The principal figure behind the line was Samuel P. Langdon, a mine owner in the Clearfield Coalfield. Rail shipments from the coalfield were almost entirely controlled by the PRR, and Langdon had already chartered and built the A&PC and engaged in a court battle for control of the A&BC. The PJE&E represented an extension of Langdon's original plan to connect the two railroads, giving Altoona and the southern Clearfield Coalfield an alternative outlet to the PRR, via the Beech Creek Railroad (New York Central) at Philipsburg. Langdon's earlier battle for control of the A&BC (then known as the Altoona, Clearfield & Northern) had ended in failure when a group of stockholders he had contracted with failed to deliver a controlling interest in the railroad. In the aftermath, he brought suit against the group, who subsequently gained control of the AC&N after it was foreclosed and reorganized as the A&BC. To settle the lawsuit, they leased the A&BC to the PJE&E on highly favorable terms.

==Failure==
Langdon's plan was speculative in the extreme. Construction south of Loretto would be difficult and the grade steep; nor was the A&BC's steep, twisting line into Altoona particularly suitable for heavy coal traffic. Short on funds, no construction work was done on the PJE&E proper. It did order two narrow gauge engines for the A&BC in 1901. In the meantime, the lease of the A&BC was annulled by the Court of Common Pleas of Blair County in 1900, due to Langdon's failure to complete the PJE&E. The latter company appealed to the Supreme Court of Pennsylvania, and obtained an extension until January 1, 1902, to complete its railroad and retain the lease. It did not succeed in doing any new construction, and the Blair County sheriff ejected the PJE&E's officers from the A&BC at the end of 1901.

The PJE&E did continue to operate the A&PC from Phillipsburg to Ramey. On August 1, 1903, the PJE&E was sold to the New York and Pittsburg Central Railroad, an unincorporated railroad run by Langdon. However, suit was brought against the company by the A&PC bondholders, including W.L. Shellenberger, president of the A&BC and head of the stockholders whom Langdon had sued. They sought to have the A&PC placed in receivership, terminating the PJE&E operation. Legal skirmishing continued for the next several years, during which Langdon sold off two of the A&PC's new engines. The case was finally settled in 1906, when the court ordered the A&PC to be sold on April 1, 1906, should it default on the first mortgage payments, as it inevitably would.

==Legal maneuvers==
On April 1, it was announced that the A&PC had been bought by the New York and Pittsburgh Air Line Railroad, which had been organized on March 22, 1906. One of the directors was John Langdon, a mine owner in Huntingdon County and probably a relative and agent of Samuel P. As the road was then in the hands of a court-appointed receiver, the NY&PAL's ability to carry out this transaction was highly suspect.

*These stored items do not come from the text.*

Lemma shift_spec n fs :
  Z.of_nat n + 1 < 2 ^ 62 -> fs !! numbered path (Z.of_nat n + 1) = None ->
  (forall j, 1 <= j <= Z.of_nat n + 1 ->
     shift n path fs !! numbered path j = if decide (j = 1) then None else fs !! numbered path (j - 1))
  /\ (forall k, (forall j, 1 <= j <= Z.of_nat n + 1 -> k <> numbered path j) -> shift n path fs !! k = fs !! k).
Proof.
  revert fs. induction n as [|n IH]; intros fs Hn Hfree.
  { split; [|done]. intros j Hj. simpl in *. assert (j = 1) as -> by lia. by rewrite decide_True. }
  cbn [shift]. set (src := numbered path (Z.of_nat (S n))). set (dst := numbered path (Z.of_nat (S n) + 1)).
  assert (forall i j, 1 <= i <= Z.of_nat n + 2 -> 1 <= j <= Z.of_nat n + 2 -> i <> j ->
    numbered path i <> numbered path j) as Hinj by (intros i j ? ? Hij E; apply Hij, numbered_inj; (done || lia)).
  assert (src <> dst) as Hsd by (apply Hinj; lia).
  destruct (IH (rename src dst fs)) as [IH1 IH2]; [lia| |].
  { rewrite rename_lookup by done. replace (Z.of_nat n + 1) with (Z.of_nat (S n)) by lia. fold src.
    destruct (fs !! src) eqn:E; [|done]. by rewrite decide_False, decide_True. }
  assert (rename src dst fs !! dst = fs !! src) as Hdst.
  { rewrite rename_lookup by done. destruct (fs !! src); [by rewrite decide_True|done]. }
  split.
  - intros j Hj. destruct (decide (j = Z.of_nat (S n) + 1)) as [->|Hlt].
    + fold dst. rewrite IH2; [|intros i Hi; apply Hinj; lia].
      rewrite decide_False by lia. rewrite Hdst. subst src. f_equal. f_equal. lia.
    + rewrite IH1 by lia. destruct (decide (j = 1)) as [|Hj1]; [done|].
      rewrite rename_lookup by done. destruct (fs !! src); [|done].
      by rewrite !decide_False by (apply Hinj; lia).
  - intros k Hk. rewrite IH2 by (intros j Hj; apply Hk; lia). rewrite rename_lookup by done.
    destruct (fs !! src); [|done]. rewrite !decide_False; [done|apply Hk; lia|apply Hk; lia].
Qed.

(** The events in the rotated files (newest first) and in the current one. *)
Definition segs_on (fs : files) (segs : list (list Event)) (cur : option (list Event)) : Prop :=
  backups fs (length segs)
  /\ (forall i es, segs !! i = Some es -> fs !! numbered path (Z.of_nat i + 1) = Some (log_of es))
  /\ fs !! path = log_of <$> cur.

Lemma path_not_rotated : rkey path = None.
Proof.
  unfold rkey, entry_name, path. rewrite bool_decide_eq_false_2 by done. unfold hasPrefix.
  rewrite <- string_app_assoc, prefix_app, string_app_assoc, from_app_sep. simpl.
  destruct (contains base "/"); [done|]. simpl. unfold rotated_num.
  by rewrite (bool_decide_eq_true_2 (base = base)), orb_true_r.
Qed.

(** A rotation with a free slot keeps every file's content and order. *)
Lemma rotate_segs fs segs cur mb :
  segs_on fs segs (Some cur) -> Z.of_nat (length segs) < mb < 2 ^ 62 ->
  segs_on (rename path (numbered path 1) (shift (Z.to_nat (mb - 1)) path (delete (numbered path mb) fs)))
    (cur :: segs) None.
Proof.
  intros ((Hk & Hclean & Hall) & Hsegs & Hcur) Hmb.
  assert (forall j, Z.of_nat (length segs) < j < 2 ^ 63 -> fs !! numbered path j = None) as Hnone.
  { intros j Hj. destruct (fs !! numbered path j) eqn:E; [|done].
    destruct (Hclean (numbered path j) j); [by eexists|apply rkey_numbered; lia|lia]. }
  rewrite delete_id by (apply Hnone; lia).
  destruct (shift_spec (Z.to_nat (mb - 1)) fs) as [S1 S2]; [lia|apply Hnone; lia|].
  rewrite Z2Nat.id in S1, S2 by lia. replace (mb - 1 + 1) with mb in S1, S2 by lia.
  set (sh := shift _ _ _) in *.
  assert (sh !! path = Some (log_of cur)) as Hp.
  { rewrite S2; [by rewrite Hcur|]. intros j _ E. by apply (numbered_not_path j). }
  assert (forall k, rename path (numbered path 1) sh !! k
    = if decide (k = numbered path 1) then Some (log_of cur) else if decide (k = path) then None else sh !! k) as HR.
  { intros k. rewrite rename_lookup by (intros E; by apply (numbered_not_path 1)). by rewrite Hp. }
  assert (forall j, 2 <= j < 2 ^ 63 -> rename path (numbered path 1) sh !! numbered path j = sh !! numbered path j) as HR2.
  { intros j Hj. rewrite HR, !decide_False; [done|apply numbered_not_path|].
    intros E%numbered_inj; lia. }
  split_and!.
  - split_and!; [simpl; lia| |].
    + intros k n Hsome Hn. rewrite HR in Hsome. destruct (decide (k = numbered path 1)) as [->|Hk1].
      { rewrite rkey_numbered in Hn by lia. injection Hn as <-. split; [done|simpl; lia]. }
      destruct (decide (k = path)); [by destruct Hsome|].
      destruct (decide (k = numbered path n /\ 1 <= n <= mb)) as [[-> Hn1]|Hno].
      { rewrite S1 in Hsome by lia. destruct (decide (n = 1)) as [->|]; [by destruct Hsome|].
        split; [done|]. destruct (Hclean (numbered path (n - 1)) (n - 1) Hsome); [apply rkey_numbered; lia|]. simpl. lia. }
      rewrite S2 in Hsome.
      2: { intros j Hj ->. apply Hno. rewrite rkey_numbered in Hn by lia. naive_solver. }
      destruct (Hclean k n Hsome Hn) as [-> ?]. exfalso. apply Hno. split; [done|lia].
    + intros n Hn. simpl in Hn. destruct (decide (n = 1)) as [->|]; [rewrite HR, decide_True; [by eexists|done]|].
      rewrite HR2, S1, decide_False by lia. apply Hall. lia.
  - intros [|i] es Hi; simpl in Hi.
    { injection Hi as <-. by rewrite HR, decide_True. }
    pose proof (lookup_lt_Some _ _ _ Hi). rewrite HR2, S1, decide_False by lia.
    rewrite <- (Hsegs _ _ Hi). do 2 f_equal. lia.
  - rewrite HR, decide_False, decide_True; [done|done|]. intros E. by apply (numbered_not_path 1).
Qed.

It did briefly operate the A&PC, which in the meantime was sold to David L. Krebs, for the bondholders; the sheriff of Clearfield County turned the railroad over to him on September 27, and it was reorganized as the Philipsburg Railroad the next year. Litigation by the NY&PAL to regain control continued, unsuccessfully, until 1909. The PJE&E, which had managed to get a number of the A&PC's gondola cars returned to Langdon's Oak Ridge Coal Co. rather than to the A&PC, remained in existence as a paper railroad and was foreclosed on April 12, 1909. It was reorganized as the Philipsburg and Johnstown Railroad on September 14, 1909, and was listed as defunct by the Public Utilities Commission in 1911–1912.